Jumping in simulated and true microgravity: response to maximal efforts with three landing types.

BACKGROUND: Exercise is a promising countermeasure to the physiological deconditioning experienced in microgravity, but has not proven effective in eliminating the ongoing loss of bone mineral, most likely due to the lack of high-impact forces and loading rates during in-flight activity. We wanted to determine lower-extremity response to high-impact jumping exercises in true and simulated microgravity and establish if 1-G force magnitudes can be achieved in a weightless environment. METHODS: Jumping experiments were performed in a ground-based zero-gravity simulator (ZGS) in 1 G, and during parabolic flight with a gravity-replacement system.

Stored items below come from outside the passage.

Definition compute_old_v3 (patent : gmap string R) (cap_cc : option R)
  : py (list (string * R)) :=
  profile_scores ← foldlM (profile_loop patent cap_cc) [] V3_PROFILES;
  consensus ← truediv (sum_R (dict_values profile_scores))
                      (INR (length V3_PROFILES));
  Ok (dict_set "consensus" consensus profile_scores).

End OldV3.

(** ** Profiles with scores in range *)

Module Bounded.

Import V3 Config.

(** A floor in [0,1], non-negative weights and well-formed normalisation
    configurations. *)
Definition bounded_factor (f : Factor) : Prop :=
  0 <= floor f <= 1
  ∧ Forall (fun m => 0 <= weight m ∧ wf_spec (normalize m)) (metrics f).

Definition bounded_profile (profile : Profile) : Prop :=
  Forall bounded_factor (factors profile).

(** The competitor-citation metrics of the profile are normalised by one of
    the two citation tier tables, which end at 100 citations. *)
Definition citation_tiers (profile : Profile) : Prop :=
  Forall (fun f =>
            Forall (fun m =>
                      field m = "competitor_citations" →
                      normalize m = CITATIONS_AGGRESSIVE
                      ∨ normalize m = CITATIONS_STANDARD)
                   (metrics f))
         (factors profile).

End Bounded.

(** ** Score distributions *)

Module Report.

(** The numbers [print_distribution] prints: the size of the slice, ["Max"],
    ["P10"] and ["P50"] when they are printed, ["Min"] and ["Avg"]. *)
Record Distribution : Type :=
  mkDistribution { shown : nat; d_max : R; d_p10 : option R;
                   d_p50 : option R; d_min : R; d_avg : R }.

(** [None] when the function returns before printing ([if not top]).  The
    slice is not empty where [top[0]], [top[-1]] and the average are taken,
    and the two positional entries are read under their length guards, so
    nothing raises. *)
Definition print_distribution (scores : list R) (n : nat)
  : option Distribution :=
  let top := take n scores in
  match top with
  | [] => None
  | first :: _ =>
      Some (mkDistribution
              (Nat.min n (length top))
              first
              (if decide (50 <= length top)%nat then top !! 49%nat else None)
              (if decide (250 <= length top)%nat then top !! 249%nat else None)
              (default first (last top))
              (sum_R top / INR (length top)))
  end.

End Report.

(** ** Retention at a cutoff *)

Module Retention.

Import Ranking.

(** The three lines that [main] repeats for every pair of rankings and every
    cutoff: [actual = min(cutoff, len(list_a))], the overlap at [actual], and
    [pct = n_overlap / actual * 100 if actual > 0 else 0].  The result is
    [(n_overlap, actual, pct)], the numbers of the printed line. *)
Definition retention (list_a list_b : list string) (cutoff : nat)
  : nat * nat * R :=
  let actual := Nat.min cutoff (length list_a) in
  let n_overlap := (overlap_at_cutoff list_a list_b actual).1 in
  let pct :=
    if decide (0 < actual)%nat then INR n_overlap / INR actual * 100 else 0 in
  (n_overlap, actual, pct).

End Retention.

(** ** The step at which the stepped loop returns *)

Module SteppedChoice.

Import V3.

(** The step at which the loop of the [stepped] branch returns, [None] when
    it runs to its end; [first_step] is the value of that step. *)
Fixpoint chosen_step (v : R) (steps : list Step) : option Step :=
  match steps with
  | [] => None
  | s :: rest => if Rle_dec (threshold s) v then Some s else chosen_step v rest
  end.

End SteppedChoice.

(** * Properties *)

Import V2 V3.

(** ** The checked primitives *)

Lemma bind_Ok {A B : Type} (a : A) (f : A → py B) : (Ok a ≫= f) = f a.
Proof. reflexivity. Qed.

Lemma truediv_Ok (x y : R) : y ≠ 0 → truediv x y = Ok (x / y).
Proof. intros Hy. unfold truediv. destruct (Req_dec_T y 0); [done | reflexivity]. Qed.

Lemma math_sqrt_Ok (x : R) : 0 <= x → math_sqrt x = Ok (sqrt x).
Proof. intros Hx. unfold math_sqrt. destruct (Rlt_dec x 0); [lra | reflexivity]. Qed.

Lemma math_log_Ok (x : R) : 0 < x → math_log x = Ok (ln x).
Proof. intros Hx. unfold math_log. destruct (Rle_dec x 0); [lra | reflexivity]. Qed.

Lemma sqrt_pos_ne (x : R) : 0 < x → sqrt x ≠ 0.
Proof. intros Hx. pose proof (sqrt_lt_R0 x Hx). lra. Qed.

Lemma Rpower_base_1 (c : R) : Rpower 1 c = 1.
Proof. unfold Rpower. rewrite ln_1, Rmult_0_r. apply exp_0. Qed.

Lemma float_pow_pos (x y : R) : 0 < x → float_pow x y = Rpower x y.
Proof. intros Hx. unfold float_pow. destruct (Req_dec_T x 0); [lra | reflexivity]. Qed.

Lemma float_pow_unit (x y : R) : 0 <= y → 0 <= x <= 1 → 0 <= float_pow x y <= 1.
Proof.
  intros Hy [Hx0 Hx1]. unfold float_pow.
  destruct (Req_dec_T x 0) as [_ | Hne]; [lra |].
  split.
  - left. apply exp_pos.
  - rewrite <- (Rpower_base_1 y). apply Rle_Rpower_l; lra.
Qed.

Lemma float_pow_mono (x1 x2 y : R) :
  0 <= y → 0 <= x1 <= x2 → float_pow x1 y <= float_pow x2 y.
Proof.
  intros Hy [H0 H12]. unfold float_pow.
  destruct (Req_dec_T x1 0) as [E1 | N1], (Req_dec_T x2 0) as [E2 | N2];
    try lra.
  - left. apply exp_pos.
  - apply Rle_Rpower_l; lra.
Qed.

(** ** Year multiplier *)

Lemma year_multiplier_range (y : R) :
  0 < y → 0.3 <= v2_year_multiplier (Some y) <= 1.
Proof.
  intros Hy. unfold v2_year_multiplier.
  destruct (Rle_dec y 0); [lra |].
  destruct (Rle_dec 15 y); [lra |].
  assert (0 <= float_pow (y / 15) 0.8 <= 1) by (apply float_pow_unit; lra).
  lra.
Qed.

Lemma year_multiplier_mono (y1 y2 : R) :
  y1 <= y2 → v2_year_multiplier (Some y1) <= v2_year_multiplier (Some y2).
Proof.
  intros H12.
  destruct (Rle_dec y1 0) as [Hn | Hp].
  - replace (v2_year_multiplier (Some y1)) with 0
      by (unfold v2_year_multiplier; destruct (Rle_dec y1 0); [reflexivity | lra]).
    unfold v2_year_multiplier.
    destruct (Rle_dec y2 0); [lra |]. destruct (Rle_dec 15 y2); [lra |].
    assert (0 <= float_pow (y2 / 15) 0.8 <= 1) by (apply float_pow_unit; lra).
    lra.
  - pose proof (year_multiplier_range y1 ltac:(lra)) as Hr.
    unfold v2_year_multiplier in *.
    destruct (Rle_dec y1 0); [lra |]. destruct (Rle_dec y2 0); [lra |].
    destruct (Rle_dec 15 y1), (Rle_dec 15 y2); try lra.
    assert (float_pow (y1 / 15) 0.8 <= float_pow (y2 / 15) 0.8)
      by (apply float_pow_mono; lra).
    lra.
Qed.

(** ** Additive base score *)

Import Additive.

Lemma v2_normalize_sqrt_Ok (v m : R) :
  0 < m → v2_normalize_sqrt (Some v) m = Ok (sqrt_norm v m).
Proof.
  intros Hm. unfold v2_normalize_sqrt, sqrt_norm.
  destruct (Rle_dec v 0) as [_ | Hv]; [reflexivity |].
  rewrite (math_sqrt_Ok v), bind_Ok by lra.
  rewrite (math_sqrt_Ok m), bind_Ok by lra.
  rewrite truediv_Ok by (apply sqrt_pos_ne; lra).
  reflexivity.
Qed.

Lemma v2_normalize_linear_Ok (v m : R) :
  m ≠ 0 → v2_normalize_linear (Some v) m = Ok (Rmin 1 (v / m)).
Proof.
  intros Hm. unfold v2_normalize_linear. by rewrite truediv_Ok.
Qed.

Lemma acc_eq (a b : acc) :
  score a = score b → weight_sum a = weight_sum b → a = b.
Proof. destruct a, b; simpl; intros -> ->; reflexivity. Qed.

Lemma always_present_step_Ok (weights : gmap string R) (f : string)
    (n : R) (a : acc) :
  always_present_step weights f (Ok n) a
  = Ok (contribute (weight_of weights f) n a).
Proof.
  unfold always_present_step, weight_of, truthy.
  destruct (weights !! f) as [w |] eqn:E; simpl.
  - destruct (Req_dec_T w 0) as [-> | _]; [| reflexivity].
    f_equal. apply acc_eq; simpl; lra.
  - f_equal. apply acc_eq; simpl; lra.
Qed.

Lemma optional_step_spec (patent weights : gmap string R) (a : acc)
    (f : string) :
  optional_step patent weights a f
  = match patent !! f with
    | Some raw => contribute (weight_of weights f) (raw / 5) a
    | None => a
    end.
Proof.
  unfold optional_step, weight_of, truthy, v2_normalize_score.
  destruct (Req_dec_T (default 0 (weights !! f)) 0) as [E | _];
    destruct (patent !! f); try reflexivity.
  rewrite E. apply acc_eq; simpl; lra.
Qed.

Lemma foldl_contribute (cs : list (R * R)) (a : acc) :
  foldl (fun a c => contribute c.1 c.2 a) a cs
  = Acc (score a + contributed_score cs) (weight_sum a + contributed_weight cs).
Proof.
  revert a. induction cs as [| [w n] cs IH]; intros a; simpl.
  - apply acc_eq; simpl; unfold contributed_score, contributed_weight; simpl; lra.
  - rewrite IH. unfold contributed_score, contributed_weight. csimpl.
    apply acc_eq; simpl; lra.
Qed.

Lemma optional_loop_spec (patent weights : gmap string R) (fields : list string)
    (a : acc) :
  foldl (optional_step patent weights) a fields
  = foldl (fun a c => contribute c.1 c.2 a) a
      (omap (fun f => raw ← patent !! f; Some (weight_of weights f, raw / 5))
            fields).
Proof.
  revert a. induction fields as [| f fields IH]; intros a; [reflexivity |].
  simpl. rewrite optional_step_spec, IH.
  destruct (patent !! f); reflexivity.
Qed.

Lemma contributed_score_app (xs ys : list (R * R)) :
  contributed_score (xs ++ ys) = contributed_score xs + contributed_score ys.
Proof.
  unfold contributed_score. induction xs as [| x xs IH]; csimpl; [lra |].
  rewrite IH. lra.
Qed.

Lemma contributed_weight_app (xs ys : list (R * R)) :
  contributed_weight (xs ++ ys) = contributed_weight xs + contributed_weight ys.
Proof.
  unfold contributed_weight. induction xs as [| x xs IH]; csimpl; [lra |].
  rewrite IH. lra.
Qed.

(** The running sums do not depend on the order in which the set of optional
    fields is walked. *)
Lemma optional_loop_perm (patent weights : gmap string R)
    (fields fields' : list string) (a : acc) :
  fields ≡ₚ fields' →
  foldl (optional_step patent weights) a fields
  = foldl (optional_step patent weights) a fields'.
Proof.
  intros Hp. revert a.
  induction Hp as [| f l l' _ IH | f g l | l l' l'' _ IH1 _ IH2]; intros a; simpl.
  - reflexivity.
  - apply IH.
  - f_equal. rewrite !optional_step_spec.
    destruct (patent !! f), (patent !! g); try reflexivity.
    apply acc_eq; simpl; lra.
  - by rewrite IH1.
Qed.

Lemma v2_base_score_evaluate (patent weights : gmap string R)
    (cap_cc : option R) :
  v2_base_score patent weights cap_cc
  = Ok (evaluate_additive patent weights cap_cc).
Proof.
  unfold v2_base_score.
  rewrite (v2_normalize_sqrt_Ok _ 50), (v2_normalize_sqrt_Ok _ 500) by lra.
  rewrite v2_normalize_linear_Ok by lra.
  do 4 rewrite always_present_step_Ok, bind_Ok.
  rewrite optional_loop_spec, foldl_contribute.
  fold (optional_contributions patent weights).
  unfold evaluate_additive, contributions.
  rewrite contributed_score_app, contributed_weight_app.
  set (So := contributed_score (optional_contributions patent weights)).
  set (Wo := contributed_weight (optional_contributions patent weights)).
  assert (HS : contributed_score
                 (always_present_contributions patent weights cap_cc)
               = score (contribute (weight_of weights "years_remaining")
                   (v2_normalize_years (Some (default 0 (patent !! "years_remaining"))))
                 (contribute (weight_of weights "forward_citations")
                   (sqrt_norm (default 0 (patent !! "forward_citations")) 500)
                 (contribute (weight_of weights "competitor_count")
                   (Rmin 1 (default 0 (patent !! "competitor_count") / 10))
                 (contribute (weight_of weights "competitor_citations")
                   (sqrt_norm
                      match cap_cc with
                      | Some cap => Rmin (default 0 (patent !! "competitor_citations")) cap
                      | None => default 0 (patent !! "competitor_citations")
                      end 50)
                   (Acc 0 0)))))).
  { unfold contributed_score, always_present_contributions. simpl.
    unfold normalized, raw_of. simpl. lra. }
  assert (HW : contributed_weight
                 (always_present_contributions patent weights cap_cc)
               = weight_sum (contribute (weight_of weights "years_remaining")
                   (v2_normalize_years (Some (default 0 (patent !! "years_remaining"))))
                 (contribute (weight_of weights "forward_citations")
                   (sqrt_norm (default 0 (patent !! "forward_citations")) 500)
                 (contribute (weight_of weights "competitor_count")
                   (Rmin 1 (default 0 (patent !! "competitor_count") / 10))
                 (contribute (weight_of weights "competitor_citations")
                   (sqrt_norm
                      match cap_cc with
                      | Some cap => Rmin (default 0 (patent !! "competitor_citations")) cap
                      | None => default 0 (patent !! "competitor_citations")
                      end 50)
                   (Acc 0 0)))))).
  { unfold contributed_weight, always_present_contributions. simpl. lra. }
  rewrite <- HS, <- HW. cbn [score weight_sum].
  destruct (Rlt_dec 0 _) as [Hpos | Hnpos]; [| reflexivity].
  rewrite truediv_Ok, bind_Ok by lra.
  f_equal. unfold Rdiv. lra.
Qed.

There were 12 subjects who participated in the study, with 4 subjects common to both conditions. Force, loading rates, jump height, and kinematics were analyzed during jumps with three distinct landings: two-footed toe-heel, one-footed toe-heel, and flat-footed. Gravity replacement loads of 45%, 60%, 75%, and 100% bodyweight were used in the ZGS; because of time constraints, these loads were limited to 60% and 75% bodyweight in parabolic flight. RESULTS: Average peak ground-reaction forces during landing ranged between 1902+/-607 and 2631+/-663 N in the ZGS and between 1683+/-807 and 2683+/-1174 N in the KC-135. No significant differences were found between the simulated and true microgravity conditions, but neither condition achieved the magnitudes found in 1 G. CONCLUSION: Data support the hypothesis that jumping exercises can impart high-impact forces during weightlessness and that the custom-designed ZGS will replicate what is experienced in true microgravity.